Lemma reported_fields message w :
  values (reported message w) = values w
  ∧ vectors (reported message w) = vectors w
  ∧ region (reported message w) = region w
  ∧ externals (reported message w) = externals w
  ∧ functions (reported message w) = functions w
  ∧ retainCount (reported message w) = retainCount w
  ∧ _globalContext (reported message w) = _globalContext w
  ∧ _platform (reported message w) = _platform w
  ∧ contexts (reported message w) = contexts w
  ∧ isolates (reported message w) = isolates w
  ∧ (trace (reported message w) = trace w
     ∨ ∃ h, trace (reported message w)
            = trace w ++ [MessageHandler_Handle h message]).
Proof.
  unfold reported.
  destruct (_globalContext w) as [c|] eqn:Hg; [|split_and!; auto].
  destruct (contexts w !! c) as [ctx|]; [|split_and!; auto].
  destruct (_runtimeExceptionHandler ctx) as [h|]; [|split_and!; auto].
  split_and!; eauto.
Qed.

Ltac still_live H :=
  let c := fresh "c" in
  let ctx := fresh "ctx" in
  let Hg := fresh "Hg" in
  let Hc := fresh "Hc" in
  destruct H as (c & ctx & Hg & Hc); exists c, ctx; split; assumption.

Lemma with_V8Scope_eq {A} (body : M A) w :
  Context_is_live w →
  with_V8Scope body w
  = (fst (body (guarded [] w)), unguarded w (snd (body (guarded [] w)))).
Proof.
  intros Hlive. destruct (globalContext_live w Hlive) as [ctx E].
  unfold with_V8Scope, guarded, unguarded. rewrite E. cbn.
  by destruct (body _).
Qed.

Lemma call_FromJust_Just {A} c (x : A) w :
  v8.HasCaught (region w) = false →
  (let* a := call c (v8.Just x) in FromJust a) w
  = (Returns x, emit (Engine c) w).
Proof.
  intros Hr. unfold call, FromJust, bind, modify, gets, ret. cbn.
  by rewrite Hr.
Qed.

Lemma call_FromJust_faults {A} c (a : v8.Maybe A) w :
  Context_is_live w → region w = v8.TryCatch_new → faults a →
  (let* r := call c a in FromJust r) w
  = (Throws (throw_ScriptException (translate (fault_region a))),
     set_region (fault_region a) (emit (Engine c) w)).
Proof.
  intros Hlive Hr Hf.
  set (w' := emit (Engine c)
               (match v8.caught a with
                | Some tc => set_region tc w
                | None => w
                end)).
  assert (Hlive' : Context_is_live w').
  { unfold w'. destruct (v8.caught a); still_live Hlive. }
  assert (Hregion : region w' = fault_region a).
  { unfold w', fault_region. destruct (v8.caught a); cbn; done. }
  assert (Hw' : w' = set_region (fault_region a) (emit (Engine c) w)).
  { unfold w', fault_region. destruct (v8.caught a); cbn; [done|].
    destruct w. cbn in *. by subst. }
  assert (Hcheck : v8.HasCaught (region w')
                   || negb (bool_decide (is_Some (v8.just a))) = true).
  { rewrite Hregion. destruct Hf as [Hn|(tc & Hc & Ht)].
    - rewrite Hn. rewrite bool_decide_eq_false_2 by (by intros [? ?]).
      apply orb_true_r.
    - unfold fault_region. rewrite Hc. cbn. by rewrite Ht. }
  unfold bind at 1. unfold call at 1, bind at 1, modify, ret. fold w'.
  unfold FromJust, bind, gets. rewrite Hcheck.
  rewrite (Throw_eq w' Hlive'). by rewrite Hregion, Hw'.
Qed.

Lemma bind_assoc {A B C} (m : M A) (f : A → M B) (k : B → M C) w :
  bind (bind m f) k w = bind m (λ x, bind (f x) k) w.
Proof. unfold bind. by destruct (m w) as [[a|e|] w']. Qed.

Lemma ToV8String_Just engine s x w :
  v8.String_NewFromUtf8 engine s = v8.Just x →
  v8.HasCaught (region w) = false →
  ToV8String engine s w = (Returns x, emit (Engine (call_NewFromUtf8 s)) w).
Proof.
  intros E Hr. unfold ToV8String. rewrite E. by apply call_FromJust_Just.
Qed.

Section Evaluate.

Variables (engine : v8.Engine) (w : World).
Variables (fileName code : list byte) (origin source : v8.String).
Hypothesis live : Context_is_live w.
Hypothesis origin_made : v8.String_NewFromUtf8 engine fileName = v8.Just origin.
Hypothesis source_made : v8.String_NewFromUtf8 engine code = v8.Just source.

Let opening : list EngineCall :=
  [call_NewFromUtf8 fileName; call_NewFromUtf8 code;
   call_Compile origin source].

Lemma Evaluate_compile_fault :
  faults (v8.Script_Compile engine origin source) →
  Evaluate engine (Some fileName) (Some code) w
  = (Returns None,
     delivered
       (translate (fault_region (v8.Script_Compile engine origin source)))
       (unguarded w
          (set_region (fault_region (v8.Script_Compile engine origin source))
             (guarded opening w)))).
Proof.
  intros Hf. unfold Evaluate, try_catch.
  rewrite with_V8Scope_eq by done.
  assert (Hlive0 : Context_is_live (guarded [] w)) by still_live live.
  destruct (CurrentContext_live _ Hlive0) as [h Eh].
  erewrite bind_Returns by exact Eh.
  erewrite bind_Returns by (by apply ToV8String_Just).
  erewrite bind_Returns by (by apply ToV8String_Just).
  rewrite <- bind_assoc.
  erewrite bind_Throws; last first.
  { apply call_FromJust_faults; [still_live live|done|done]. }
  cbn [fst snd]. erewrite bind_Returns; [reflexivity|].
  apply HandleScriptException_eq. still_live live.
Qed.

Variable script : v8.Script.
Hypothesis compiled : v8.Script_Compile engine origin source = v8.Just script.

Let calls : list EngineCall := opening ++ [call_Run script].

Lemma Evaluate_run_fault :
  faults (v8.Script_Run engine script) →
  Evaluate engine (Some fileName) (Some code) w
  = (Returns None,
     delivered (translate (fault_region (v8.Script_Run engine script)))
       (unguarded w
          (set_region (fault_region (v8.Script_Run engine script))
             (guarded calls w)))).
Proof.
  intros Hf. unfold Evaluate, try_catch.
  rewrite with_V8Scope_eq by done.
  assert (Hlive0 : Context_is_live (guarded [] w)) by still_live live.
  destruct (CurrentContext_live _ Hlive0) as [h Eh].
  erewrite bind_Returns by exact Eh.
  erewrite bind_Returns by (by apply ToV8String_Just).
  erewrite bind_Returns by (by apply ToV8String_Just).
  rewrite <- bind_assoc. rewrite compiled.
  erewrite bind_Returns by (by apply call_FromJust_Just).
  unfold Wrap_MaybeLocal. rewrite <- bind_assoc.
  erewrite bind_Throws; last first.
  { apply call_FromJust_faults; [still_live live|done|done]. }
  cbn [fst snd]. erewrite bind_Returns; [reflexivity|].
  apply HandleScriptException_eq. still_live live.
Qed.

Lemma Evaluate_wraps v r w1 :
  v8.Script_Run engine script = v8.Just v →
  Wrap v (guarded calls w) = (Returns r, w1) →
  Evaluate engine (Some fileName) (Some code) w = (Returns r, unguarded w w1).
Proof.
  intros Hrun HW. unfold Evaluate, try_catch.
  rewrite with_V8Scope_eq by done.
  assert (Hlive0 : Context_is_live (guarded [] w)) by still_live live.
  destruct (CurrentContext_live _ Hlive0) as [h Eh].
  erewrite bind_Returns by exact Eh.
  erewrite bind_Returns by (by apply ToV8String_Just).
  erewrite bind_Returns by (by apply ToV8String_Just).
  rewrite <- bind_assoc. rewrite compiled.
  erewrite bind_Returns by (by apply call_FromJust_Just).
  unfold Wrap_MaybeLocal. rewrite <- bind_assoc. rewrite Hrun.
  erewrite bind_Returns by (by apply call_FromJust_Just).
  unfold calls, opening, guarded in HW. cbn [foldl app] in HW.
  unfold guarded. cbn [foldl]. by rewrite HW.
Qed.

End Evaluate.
---
=== Work to be completed ===
Show every line of the material that includes the string "list".

=== Written answer ===
Variables (fileName code : list byte) (origin source : v8.String).
Let opening : list EngineCall :=
Let calls : list EngineCall := opening ++ [call_Run script].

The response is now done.